(** ** The outbound calls a tool makes *)

Lemma find_product_urls_log key transport productName log :
  not_set key = false ->
  snd (find_product_urls key transport productName log) =
    (log ++ [search_request key "walmart.com" productName;
             search_request key "target.com" productName])%list.
Proof.
  intros Hkey.
  destruct (transport log (search_request key "walmart.com" productName)) as [|w] eqn:Hw;
    destruct (transport (log ++ [search_request key "walmart.com" productName])%list
                        (search_request key "target.com" productName)) as [|t] eqn:Ht;
    try (rewrite (find_product_urls_settled key transport log Hkey productName w t Hw Ht);
         reflexivity);
    unfold find_product_urls, Async.try_catch, Async.bind, Async.fetch;
    rewrite Hkey, Hw, Ht; cbn; now rewrite <- app_assoc.
Qed.

Lemma extract_product_price_log key transport productUrl log :
  not_set key = false ->
  snd (extract_product_price key transport productUrl log) =
    (log ++ [extract_request key productUrl])%list.
Proof.
  intros Hkey.
  destruct (transport log (extract_request key productUrl)) as [|r] eqn:Hr.
  - unfold extract_product_price, Async.try_catch, Async.bind, Async.fetch.
    rewrite Hkey, Hr. reflexivity.
  - now rewrite (extract_product_price_settled key transport log Hkey productUrl r Hr).
Qed.

(** X6.  With the key configured, [find_product_urls] issues exactly two
    calls, the Walmart search then the Target search, however the outside
    world answers: both are issued before either is awaited, so the Target
    call goes out even when the Walmart call is rejected or fails, and
    nothing is retried. *)
Theorem find_product_urls_issues_both_calls :
  forall key transport productName log,
    not_set key = false ->
    snd (find_product_urls key transport productName log) =
      (log ++ [search_request key "walmart.com" productName;
               search_request key "target.com" productName])%list
    /\ Outbound.body (search_request key "walmart.com" productName) =
         VObj [("query", VStr ("site:walmart.com " ++ productName))]
    /\ Outbound.body (search_request key "target.com" productName) =
         VObj [("query", VStr ("site:target.com " ++ productName))].
Proof.
  intros key transport productName log Hkey.
  split; [now apply find_product_urls_log | split; reflexivity].
Qed.

Lemma find_product_urls_issues_both_calls_witness :
  snd (find_product_urls (Some "fc-key") (scripted [Outbound.Rejected; respond 500 VNull])
         "Echo Dot" []) =
    [search_request (Some "fc-key") "walmart.com" "Echo Dot";
     search_request (Some "fc-key") "target.com" "Echo Dot"].
Proof.
  apply (find_product_urls_issues_both_calls (Some "fc-key")
           (scripted [Outbound.Rejected; respond 500 VNull]) "Echo Dot" []).
  reflexivity.
Defined.
Lemma np_max_Ok w m : np_max w = Ok m → greatest (concat w) m.
Proof.
  unfold np_max. destruct (concat w) as [|v vs]; [done|].
  intros [= <-]. apply foldl_Qmax_greatest.
Qed.






Lemma concat_np_abs w : concat (np_abs w) = Qabs <$> concat w.
Proof.
  unfold np_abs. induction w as [|row w IH]; [done|].
  cbn. by rewrite fmap_app, IH.
Qed.

(** *** [np.where] *)



End extrema.

Section filters.
Import Detect.

Lemma around_1 img r c :
  around img r c 1 = concat (window img (r - 1) (r + 2) (c - 1) (c + 2)).
Proof.
  unfold around.
  by replace (r + 1 + 1) with (r + 2) by lia;
     replace (c + 1 + 1) with (c + 2) by lia.
Qed.






End filters.

Section cells.
Import Detect.

Lemma clamped_at_unique grid_size mx my ch r c r' c' :
  clamped_at grid_size mx my ch r c → clamped_at grid_size mx my ch r' c' →
  r = r' ∧ c = c'.
Proof.
  intros (qx & qy & H & -> & ->) (qx' & qy' & H' & -> & ->).
  rewrite H in H'. by injection H' as <- <-.
Qed.







End cells.

(** * [group_and_id]: the forest of [find] and [union] *)

Section forest.
Import GroupId.
Implicit Types (parent : gmap coord coord) (rank : gmap coord Z).
Implicit Types (x y z r : coord) (h : coord → nat).

Lemma root_of_root parent x r : root_of parent x r → parent !! r = Some r.
Proof. induction 1; done. Qed.

Lemma root_of_dom parent x r : root_of parent x r → is_Some (parent !! x).
Proof. destruct 1; eauto. Qed.

Lemma root_of_det parent x r r' :
  root_of parent x r → root_of parent x r' → r = r'.
Proof.
  intros H. revert r'. induction H as [x Hx|x y r Hx Hne _ IH]; intros r' H'.
  - destruct H' as [|x y r' Hx' Hne' _]; [done|]. congruence.
  - destruct H' as [x Hx'|x y' r' Hx' Hne' H']; [congruence|].
    apply IH. congruence.
Qed.
(** * TalentScout hiring assistant: the question sequencer, the field
      validators and the per-input processing step of [main.py]

    The development embeds the program the way it is written:
    - Python text ([str]) as [string], one [ascii] per code point;
    - Python [float] as an IEEE 754 binary64 value ([spec_float]);
    - exceptions as an explicit [result] type with [try]/[except] written
      out as pattern matching on the raised exception;
    - [st.session_state] as a record threaded through the script;
    - the collaborators that are not part of the repository (the e-mail
      syntax checker behind [EmailStr], the Gemini service and the API key
      read from the process environment) as fields of an [environment]. *)

From Stdlib Require Import String Ascii List ZArith NArith Bool Lia.
From Stdlib Require Import SpecFloat.
Import ListNotations.
Local Open Scope string_scope.
Local Open Scope bool_scope.

(* ================================================================== *)
(** * Python text *)
(* ================================================================== *)

(** Code points are those of [ascii], U+0000 to U+00FF.  On that range the
    classification below is the one of Python's [str] methods, which follow
    the Unicode character database. *)
Module PyStr.

Definition code (c : ascii) : N := N_of_ascii c.

Definition between (lo hi : N) (c : ascii) : bool :=
  (lo <=? code c)%N && (code c <=? hi)%N.

(** [str.isspace] on one character: TAB..CR, FS..US, SPACE, NEL, NBSP. *)
Definition isspace (c : ascii) : bool :=
  between 9 13 c || between 28 32 c
  || (code c =? 133)%N || (code c =? 160)%N.

(** [str.isalpha] on one character: the letters (general category L). *)
Definition isalpha (c : ascii) : bool :=
  between 65 90 c || between 97 122 c
  || (code c =? 170)%N || (code c =? 181)%N || (code c =? 186)%N
  || between 192 214 c || between 216 246 c || between 248 255 c.

(** The ten characters 0..9. *)
Definition is_decimal_digit (c : ascii) : bool := between 48 57 c.

(** [str.isdigit] on one character: Numeric_Type Decimal or Digit, which
    adds the superscripts two, three and one (U+00B2, U+00B3, U+00B9). *)
Definition isdigit_char (c : ascii) : bool :=
  is_decimal_digit c
  || (code c =? 178)%N || (code c =? 179)%N || (code c =? 185)%N.

(** The characters of a text, in order. *)
Definition chars (s : string) : list ascii := list_ascii_of_string s.

(** [len(s)]. *)
Definition len (s : string) : nat := String.length s.

(** Truth value of a text: the empty text is false. *)
Definition truthy (s : string) : bool :=
  match s with EmptyString => false | String _ _ => true end.

(** [all(p(x) for x in s)]. *)
Definition all (p : ascii -> bool) (s : string) : bool := forallb p (chars s).

(** [s.isdigit()]: at least one character, and all of them digits. *)
Definition isdigit (s : string) : bool := truthy s && all isdigit_char s.

(** [str.lower] on one character. *)
Definition lower_char (c : ascii) : ascii :=
  if between 65 90 c || between 192 214 c || between 216 222 c
  then ascii_of_N (code c + 32) else c.

Fixpoint lower (s : string) : string :=
  match s with
  | EmptyString => EmptyString
  | String c s' => String (lower_char c) (lower s')
  end.

(** [s.lstrip()], [s.rstrip()] and [s.strip()]: white space removed at the
    ends. *)
Fixpoint lstrip (s : string) : string :=
  match s with
  | EmptyString => EmptyString
  | String c s' => if isspace c then lstrip s' else s
  end.

Fixpoint rstrip (s : string) : string :=
  match s with
  | EmptyString => EmptyString
  | String c s' =>
      match rstrip s' with
      | EmptyString => if isspace c then EmptyString else String c EmptyString
      | r => String c r
      end
  end.

Definition strip (s : string) : string := rstrip (lstrip s).

(** [x in l] for a list of texts. *)
Definition mem (x : string) (l : list string) : bool :=
  existsb (String.eqb x) l.

(** The first and the last character of a text. *)
Definition first_char (s : string) : option ascii :=
  match s with EmptyString => None | String c _ => Some c end.

Fixpoint last_char (s : string) : option ascii :=
  match s with
  | EmptyString => None
  | String c EmptyString => Some c
  | String _ s' => last_char s'
  end.

(** ** [repr] of a text *)

Definition hex_digit (n : N) : ascii :=
  if (n <? 10)%N then ascii_of_N (48 + n) else ascii_of_N (87 + n).

Definition backslash : ascii := ascii_of_N 92.
Definition single_quote : ascii := ascii_of_N 39.
Definition double_quote : ascii := ascii_of_N 34.

(** A character [repr] prints as it is: the printable ones. *)
Definition isprintable (c : ascii) : bool :=
  between 32 126 c || (between 161 255 c && negb (code c =? 173)%N).

Definition repr_char (quote : ascii) (c : ascii) : string :=
  if Ascii.eqb c quote || Ascii.eqb c backslash
  then String backslash (String c EmptyString)
  else if (code c =? 9)%N then String backslash "t"
  else if (code c =? 10)%N then String backslash "n"
  else if (code c =? 13)%N then String backslash "r"
  else if isprintable c then String c EmptyString
  else String backslash
         (String "x"%char
            (String (hex_digit (code c / 16))
               (String (hex_digit (code c mod 16)) EmptyString))).

Fixpoint repr_body (quote : ascii) (s : string) : string :=
  match s with
  | EmptyString => EmptyString
  | String c s' => repr_char quote c ++ repr_body quote s'
  end.

Definition contains_char (q : ascii) (s : string) : bool :=
  existsb (Ascii.eqb q) (chars s).

(** [repr(s)]: single quotes, unless the text holds a single quote and no
    double quote. *)
Definition repr (s : string) : string :=
  let quote :=
    if contains_char single_quote s && negb (contains_char double_quote s)
    then double_quote else single_quote in
  String quote (repr_body quote s ++ String quote EmptyString).

End PyStr.

(* ================================================================== *)
(** * Python floats *)
(* ================================================================== *)

(** A Python [float] is a binary64 number.  [of_string] is the conversion
    [float(s)] of a text: the text is cleaned the way CPython does it
    (white space beyond ASCII becomes a blank, underscores are allowed
    between digits only, blanks are dropped at both ends), and what is left
    must be a signed decimal literal or one of inf, infinity and nan.
    The decimal value is rounded to the nearest binary64 number, ties to
    even. *)
Module PyFloat.

Definition float : Type := spec_float.

Definition prec : Z := 53.
Definition emax : Z := 1024.

Definition zero : float := S754_zero false.
Definition nan : float := S754_nan.
Definition infinity (negative : bool) : float := S754_infinity negative.

(** [x < y] and [x <= y]; both are false when an operand is NaN. *)
Definition ltb (x y : float) : bool := SFltb x y.
Definition leb (x y : float) : bool := SFleb x y.

(** The binary64 number nearest to [m * 10 ^ e], with the sign given. *)
Definition of_decimal (negative : bool) (m : N) (e : Z) : float :=
  match m with
  | N0 => S754_zero negative
  | Npos p =>
      match e with
      | Zneg k =>
          let '(q, e', l) :=
            SFdiv_core_binary prec emax (Zpos p) 0 (Z.pow_pos 10 k) 0 in
          binary_round_aux prec emax negative q e' l
      | _ => binary_round prec emax negative (Pos.mul p (Z.to_pos (10 ^ e))) 0
      end
  end.

(** ** Cleaning the text *)

(** Characters from U+007F on: white space becomes a blank, anything else
    a question mark (no such character is a decimal digit on this range). *)
Definition to_ascii (c : ascii) : ascii :=
  if (PyStr.code c <? 127)%N then c
  else if PyStr.isspace c then " "%char else "?"%char.

Definition underscore : ascii := "_"%char.

(** Underscores are dropped; one is allowed only between two digits. *)
Fixpoint drop_underscores (prev : ascii) (s : list ascii) : option (list ascii) :=
  match s with
  | [] => if Ascii.eqb prev underscore then None else Some []
  | c :: s' =>
      if Ascii.eqb c underscore then
        if PyStr.is_decimal_digit prev then drop_underscores c s' else None
      else if Ascii.eqb prev underscore && negb (PyStr.is_decimal_digit c)
      then None
      else option_map (cons c) (drop_underscores c s')
  end.

(** The white space of the C locale: TAB..CR and SPACE. *)
Definition c_isspace (c : ascii) : bool :=
  PyStr.between 9 13 c || (PyStr.code c =? 32)%N.

Fixpoint drop_leading (s : list ascii) : list ascii :=
  match s with
  | c :: s' => if c_isspace c then drop_leading s' else s
  | [] => []
  end.

Definition trim (s : list ascii) : list ascii :=
  rev (drop_leading (rev (drop_leading s))).

(** ** The literal *)

Definition digit_value (c : ascii) : N := (PyStr.code c - 48)%N.

(** The longest run of digits at the front of [s], read onto [acc]: the
    value, the number of digits read, and the rest. *)
Fixpoint read_digits (s : list ascii) (acc : N) (count : nat)
  : N * nat * list ascii :=
  match s with
  | c :: s' =>
      if PyStr.is_decimal_digit c
      then read_digits s' (10 * acc + digit_value c)%N (S count)
      else (acc, count, s)
  | [] => (acc, count, [])
  end.

Definition read_sign (s : list ascii) : bool * list ascii :=
  match s with
  | c :: s' =>
      if Ascii.eqb c "-"%char then (true, s')
      else if Ascii.eqb c "+"%char then (false, s')
      else (false, s)
  | [] => (false, [])
  end.

(** What follows the digits: nothing, or e/E, a sign and at least one
    digit, up to the end of the text. *)
Definition parse_exponent (s : list ascii) : option Z :=
  match s with
  | [] => Some 0%Z
  | c :: s' =>
      if Ascii.eqb c "e"%char || Ascii.eqb c "E"%char then
        let (negative, s2) := read_sign s' in
        match read_digits s2 0 0 with
        | (v, S _, []) => Some (if negative then (- Z.of_N v)%Z else Z.of_N v)
        | _ => None
        end
      else None
  end.

(** Digits, an optional point and more digits (at least one digit in all),
    then the exponent: the digits as one number, and the power of ten. *)
Definition parse_decimal (s : list ascii) : option (N * Z) :=
  let '(m1, n1, r1) := read_digits s 0 0 in
  let '(m, n2, r2) :=
    match r1 with
    | c :: r => if Ascii.eqb c "."%char then read_digits r m1 0 else (m1, 0, r1)
    | [] => (m1, 0, r1)
    end in
  if (n1 + n2 =? 0)%nat then None
  else match parse_exponent r2 with
       | Some x => Some (m, (x - Z.of_nat n2)%Z)
       | None => None
       end.

Definition tolower (c : ascii) : ascii :=
  if PyStr.between 65 90 c then ascii_of_N (PyStr.code c + 32) else c.

(** inf, infinity and nan, in any case. *)
Definition parse_special (negative : bool) (s : list ascii) : option float :=
  let w := string_of_list_ascii (map tolower s) in
  if String.eqb w "inf" || String.eqb w "infinity" then Some (infinity negative)
  else if String.eqb w "nan" then Some nan
  else None.

Definition parse_literal (s : list ascii) : option float :=
  let (negative, body) := read_sign s in
  match parse_decimal body with
  | Some (m, e) => Some (of_decimal negative m e)
  | None => parse_special negative body
  end.

(** [float(s)]; [None] when the conversion raises. *)
Definition of_string (s : string) : option float :=
  match drop_underscores Ascii.zero (map to_ascii (PyStr.chars s)) with
  | Some cleaned => parse_literal (trim cleaned)
  | None => None
  end.

End PyFloat.

(* ================================================================== *)
(** * Exceptions *)
(* ================================================================== *)

(** The names of the seven fields of the form, and the sentinel
    [get_next_prompt] returns once the form is full.  In the source they
    are the texts given by [key_text]. *)
Inductive key : Type :=
| k_name | k_email | k_phone | k_experience
| k_position | k_location | k_tech_stack
| k_generate_questions.

Definition key_text (k : key) : string :=
  match k with
  | k_name => "name"
  | k_email => "email"
  | k_phone => "phone"
  | k_experience => "experience"
  | k_position => "position"
  | k_location => "location"
  | k_tech_stack => "tech_stack"
  | k_generate_questions => "generate_questions"
  end.

Definition key_eqb (a b : key) : bool := String.eqb (key_text a) (key_text b).

(** One entry of [ValidationError.errors()]: the field, who refused the
    value, and the reason given. *)
Inductive error_source : Type :=
| from_validator   (* a [@validator] method raised [ValueError] *)
| from_email_str.  (* the [EmailStr] type refused the text *)

Record error_detail : Type := {
  loc : key;
  source : error_source;
  reason : string
}.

Task brief> Your reply is to repeat, unchanged, the lines above running from the one with "if Ascii.eqb c quote" up to and including the one with "(** [repr(s)]: single".

Response area>
  if Ascii.eqb c quote || Ascii.eqb c backslash
  then String backslash (String c EmptyString)
  else if (code c =? 9)%N then String backslash "t"
  else if (code c =? 10)%N then String backslash "n"
  else if (code c =? 13)%N then String backslash "r"
  else if isprintable c then String c EmptyString
  else String backslash
         (String "x"%char
            (String (hex_digit (code c / 16))
               (String (hex_digit (code c mod 16)) EmptyString))).

Fixpoint repr_body (quote : ascii) (s : string) : string :=
  match s with
  | EmptyString => EmptyString
  | String c s' => repr_char quote c ++ repr_body quote s'
  end.

Definition contains_char (q : ascii) (s : string) : bool :=
  existsb (Ascii.eqb q) (chars s).

(** [repr(s)]: single quotes, unless the text holds a single quote and no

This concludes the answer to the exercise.